Dataset entries:
(** X12 at a request that refers to one session twice. *)
Lemma loads_once_per_name_witness :
  let sent_before := [OpSet "app" (KString "hello") (VString "world")] in
  let sent_after := [OpGet "app" (KString "hello")] in
  let u := final (@Sessions emptyStore sent_before sent_after) in
  @Sessions emptyStore sent_before sent_after = Done tt u ∧
  load_count "app" u =
    if decide ("app" ∈ op_names (sent_before ++ sent_after)) then 1 else 0.
Proof.
  intros sent_before sent_after u.
  assert (@Sessions emptyStore sent_before sent_after = Done tt u) as Hrun
    by (vm_compute; reflexivity).
  split; [exact Hrun|].
  exact (@loads_once_per_name emptyStore sent_before sent_after u "app" Hrun).
Defined.

(** X13 at a request that sets a key before the response is sent. *)
Lemma Before_persists_current_handles_witness :
  let sent_before := [OpSet "app" (KString "hello") (VString "world")] in
  let s := final (@Next emptyStore sent_before new_session) in
  @Next emptyStore sent_before new_session = Done tt s ∧
  ∃ s', @Before emptyStore s = Done tt s' ∧
        ss s' = ss s ∧ written s' = written s ∧
        calls s' = calls s ++ saves s (elements (dom (ss s))) ∧
        logger s' =
          logger s ++ omap (@call_error emptyStore) (saves s (elements (dom (ss s)))) ∧
        ∀ n h, Persist n h ∈ saves s (elements (dom (ss s))) ↔
               ss s !! n = Some (Some h) ∧ session.Written n s = true.
Proof.
  intros sent_before s.
  assert (@Next emptyStore sent_before new_session = Done tt s) as Hrun
    by (vm_compute; reflexivity).
  split; [exact Hrun|].
  exact (@Before_persists_current_handles emptyStore sent_before s Hrun).
Defined.

(** X14 at a request that writes two sessions, saved in the other order. *)
Lemma Before_any_order_witness :
  let sent_before := [OpSet "app" (KString "hello") (VString "world");
                      OpSet "lang" (KString "code") (VString "en")] in
  let s := final (@Next emptyStore sent_before new_session) in
  let l := ["lang"; "app"] in
  @Next emptyStore sent_before new_session = Done tt s ∧
  l ≡ₚ elements (dom (ss s)) ∧
  ∃ s1 s2,
    forM_ l (@save_if_written emptyStore) s = Done tt s1 ∧
    @Before emptyStore s = Done tt s2 ∧
    ss s1 = ss s2 ∧ written s1 = written s2 ∧
    calls s1 ≡ₚ calls s2 ∧ logger s1 ≡ₚ logger s2 ∧
    persisted s1 ≡ₚ persisted s2.
Proof.
  intros sent_before s l.
  assert (@Next emptyStore sent_before new_session = Done tt s) as Hrun
    by (vm_compute; reflexivity).
  assert (elements (dom (ss s)) = ["app"; "lang"]) as Hel by (vm_compute; reflexivity).
  assert (l ≡ₚ elements (dom (ss s))) as Hperm by (rewrite Hel; apply perm_swap).
  split; [exact Hrun|]. split; [exact Hperm|].
  exact (@Before_any_order emptyStore sent_before s l Hrun Hperm).
Defined.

- Exercise instructions
Write out all the entries once more, exactly.

- Output of the exercise
(** X12 at a request that refers to one session twice. *)
Lemma loads_once_per_name_witness :
  let sent_before := [OpSet "app" (KString "hello") (VString "world")] in
  let sent_after := [OpGet "app" (KString "hello")] in
  let u := final (@Sessions emptyStore sent_before sent_after) in
  @Sessions emptyStore sent_before sent_after = Done tt u ∧
  load_count "app" u =
    if decide ("app" ∈ op_names (sent_before ++ sent_after)) then 1 else 0.
Proof.
  intros sent_before sent_after u.
  assert (@Sessions emptyStore sent_before sent_after = Done tt u) as Hrun
    by (vm_compute; reflexivity).
  split; [exact Hrun|].
  exact (@loads_once_per_name emptyStore sent_before sent_after u "app" Hrun).
Defined.

(** X13 at a request that sets a key before the response is sent. *)
Lemma Before_persists_current_handles_witness :
  let sent_before := [OpSet "app" (KString "hello") (VString "world")] in
  let s := final (@Next emptyStore sent_before new_session) in
  @Next emptyStore sent_before new_session = Done tt s ∧
  ∃ s', @Before emptyStore s = Done tt s' ∧
        ss s' = ss s ∧ written s' = written s ∧
        calls s' = calls s ++ saves s (elements (dom (ss s))) ∧
        logger s' =
          logger s ++ omap (@call_error emptyStore) (saves s (elements (dom (ss s)))) ∧
        ∀ n h, Persist n h ∈ saves s (elements (dom (ss s))) ↔
               ss s !! n = Some (Some h) ∧ session.Written n s = true.
Proof.
  intros sent_before s.
  assert (@Next emptyStore sent_before new_session = Done tt s) as Hrun
    by (vm_compute; reflexivity).
  split; [exact Hrun|].
  exact (@Before_persists_current_handles emptyStore sent_before s Hrun).
Defined.

(** X14 at a request that writes two sessions, saved in the other order. *)
Lemma Before_any_order_witness :
  let sent_before := [OpSet "app" (KString "hello") (VString "world");
                      OpSet "lang" (KString "code") (VString "en")] in
  let s := final (@Next emptyStore sent_before new_session) in
  let l := ["lang"; "app"] in
  @Next emptyStore sent_before new_session = Done tt s ∧
  l ≡ₚ elements (dom (ss s)) ∧
  ∃ s1 s2,
    forM_ l (@save_if_written emptyStore) s = Done tt s1 ∧
    @Before emptyStore s = Done tt s2 ∧
    ss s1 = ss s2 ∧ written s1 = written s2 ∧
    calls s1 ≡ₚ calls s2 ∧ logger s1 ≡ₚ logger s2 ∧
    persisted s1 ≡ₚ persisted s2.
Proof.
  intros sent_before s l.
  assert (@Next emptyStore sent_before new_session = Done tt s) as Hrun
    by (vm_compute; reflexivity).
  assert (elements (dom (ss s)) = ["app"; "lang"]) as Hel by (vm_compute; reflexivity).
  assert (l ≡ₚ elements (dom (ss s))) as Hperm by (rewrite Hel; apply perm_swap).
  split; [exact Hrun|]. split; [exact Hperm|].
  exact (@Before_any_order emptyStore sent_before s l Hrun Hperm).
Defined.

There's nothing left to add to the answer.